Inventons une façon burkinabè de gouverner

 

Baowendsom Ouédraogo

J’étais très jeune pendant la révolution et le souvenir que j’en garde est certainement marqué par cette jeunesse. Je me souviens des discours enflammés, des slogans ravageurs, des grandes manifestations festives et des grands projets de société proposés par les leaders de la révolution. Je retiens surtout ce que les discours politiques avaient d’exaltant, de stimulant et de transformateur. Grâce à ces discours, j’ai appris à être fière d’appartenir à ce pays pauvre qu’est le Burkina Faso. La révolution m’a surtout donnée l’espoir qu’un monde meilleur est possible si on accepte de se battre pour le construire.

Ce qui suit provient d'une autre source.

Lemma next_link_in h x p n z :
  LIST_NEXT (link_in h x p n) z =
    if decide (p = Some z) then Some x else if decide (x = z) then n else LIST_NEXT h z.
Proof.
  unfold link_in. destruct p as [p|], n as [n|]; cbn;
    rewrite ?next_put_next, ?next_put_prev, ?next_put_next, ?next_put_prev;
    repeat case_decide; congruence.
Qed.
Lemma prev_link_in h x p n z :
  LIST_PREV (link_in h x p n) z =
    if decide (n = Some z) then Some x else if decide (x = z) then p else LIST_PREV h z.
Proof.
  unfold link_in. destruct p as [p|], n as [n|]; cbn;
    rewrite ?prev_put_next, ?prev_put_prev, ?prev_put_next, ?prev_put_prev;
    repeat case_decide; congruence.
Qed.

Lemma dseg_link_in h x xs ys :
  NoDup (xs ++ ys) → x ∉ xs ++ ys → dseg h None (xs ++ ys) None →
  dseg (link_in h x (last_or None xs) (hd_or None ys)) None (xs ++ x :: ys) None.
Proof.
  intros (Hnx & Hdis & Hny)%NoDup_app Hx Hs. rewrite not_elem_of_app in Hx. destruct Hx as [Hxx Hxy].
  apply dseg_app in Hs as [Hs1 Hs2]. apply dseg_app. cbn. split_and!.
  - eapply dseg_set_end; [done|].
    apply dseg_put_prev_opt_other; [intros y Hy%hd_or_Some Hy'; by eapply Hdis|].
    by apply dseg_put_next_other, dseg_put_prev_other.
  - rewrite prev_link_in. rewrite decide_False by (intros Hc%hd_or_Some; done).
    by rewrite decide_True.
  - rewrite next_link_in. rewrite decide_False by (intros Hc%last_or_None_Some; done).
    by rewrite decide_True.
  - apply dseg_put_next_opt_other; [intros y Hy%last_or_None_Some; by apply Hdis|].
    eapply dseg_set_begin; [done|]. by apply dseg_put_next_other, dseg_put_prev_other.
Qed.

Lemma dll_link_in h h' l l' xs x ys :
  dll h l (xs ++ ys) → x ∉ xs ++ ys →
  same_links (link_in h x (last_or None xs) (hd_or None ys)) h' →
  lh_first l' = hd_or None (xs ++ x :: ys) → lh_last l' = last_or None (xs ++ x :: ys) →
  lh_size l' = u32 (lh_size l + 1) →
  dll h' l' (xs ++ x :: ys).
Proof.
  intros (Hf & Hl & Hsz & Hnd & Hs) Hx Hsame Hf' Hl' Hsz'. split_and!; try done.
  - rewrite Hsz', Hsz, u32_idemp_add, !length_app. cbn. f_equal. lia.
  - apply NoDup_app in Hnd as (? & Hd & ?). rewrite not_elem_of_app in Hx.
    apply NoDup_app. rewrite NoDup_cons. set_solver.
  - eapply dseg_agree, dseg_link_in; auto.
Qed.

Lemma links_only_link_in W h x p n :
  x ∈ W → (∀ y, p = Some y → y ∈ W) → (∀ y, n = Some y → y ∈ W) →
  links_only W h (link_in h x p n).
Proof.
  intros. unfold link_in. apply links_only_put_next_opt, links_only_put_prev_opt,
    links_only_put_next, links_only_put_prev, links_only_refl; auto.
Qed.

Vingt ans après la mort de Sankara, ce qui attriste et préoccupe le citoyen lambda, ce n’est pas seulement que ces événements malheureux aient eu lieu. C’est aussi le fait de ne pas pouvoir parler ouvertement de ce qu’il est advenu du rêve révolutionnaire burkinabè sans accusation de parti pris. Pourtant, même si nous ne sommes pas des acteurs sociaux de premier plan ou des décideurs politiques, l’histoire politique du Burkina est aussi la nôtre à titre individuel en tant que citoyens et citoyennes de ce pays ayant pris une part active aux actions révolutionnaires.

 

Un peuple et son destin

Pendant la révolution, nous avons proclamé avec fierté et conviction le choix de notre peuple souverain, de prendre son destin en main, de se faire respecter par les autres peuples et de réussir le pari du développement durable. Toutes les catégories sociales étaient conviées sur toutes les tribunes à la mobilisation pour construire notre chère patrie. Par ces discours patriotiques, les leaders de la révolution ont su donner un sens à la vie d’une jeunesse appelée à se mobiliser dans les villes et les campagnes pour relever de multiples défis auxquels sont confrontés notre pays. Pour les femmes, camarades de lutte, les révolutionnaires promettaient l’émancipation totale de toutes les pesanteurs socioculturelles. Aux masses paysannes laborieuses, ils ont donné l’espoir de meilleures conditions de vie et un juste prix de leurs matières premières agricoles. Malgré les exactions des CDR et le contrôle social rapproché, la majeure partie du peuple burkinabè se sentait engagée dans une grande et merveilleuse aventure collective. Grâce à la révolution, plusieurs citoyens ont pris conscience de leur identité nationale. Et solidairement avec les dirigeants politiques, ils étaient prêts à livrer les grandes batailles contre l’impérialisme et les ennemis intérieurs et extérieurs de la nation. Tout semblait possible et réalisable jusqu’à ce fameux soir du 15 Octobre 1987.

 

La mort incognito  de la révolution

Les désaccords sur la manière de conduire le projet révolutionnaire ont abouti à des pertes de vies humaines déplorables. Par la suite, au lieu de la rectification de la révolution envisagée après ces évènements malheureux, on est passé à la démocratie sous la pression internationale, sans avoir expliqué suffisamment au peuple pourquoi les changements et qu’est-ce qui changeait réellement. Tout le peuple burkinabè était embarqué dans l’aventure révolutionnaire et a dû s’adapter tant bien que mal aux différents changements idéologiques opérés rapidement, sans en comprendre le bien-fondé et les implications socioculturelles et économiques. Depuis lors, la vie politique suit son cours avec des soubresauts répétés qui font souvent craindre le pire. Pourquoi cela ?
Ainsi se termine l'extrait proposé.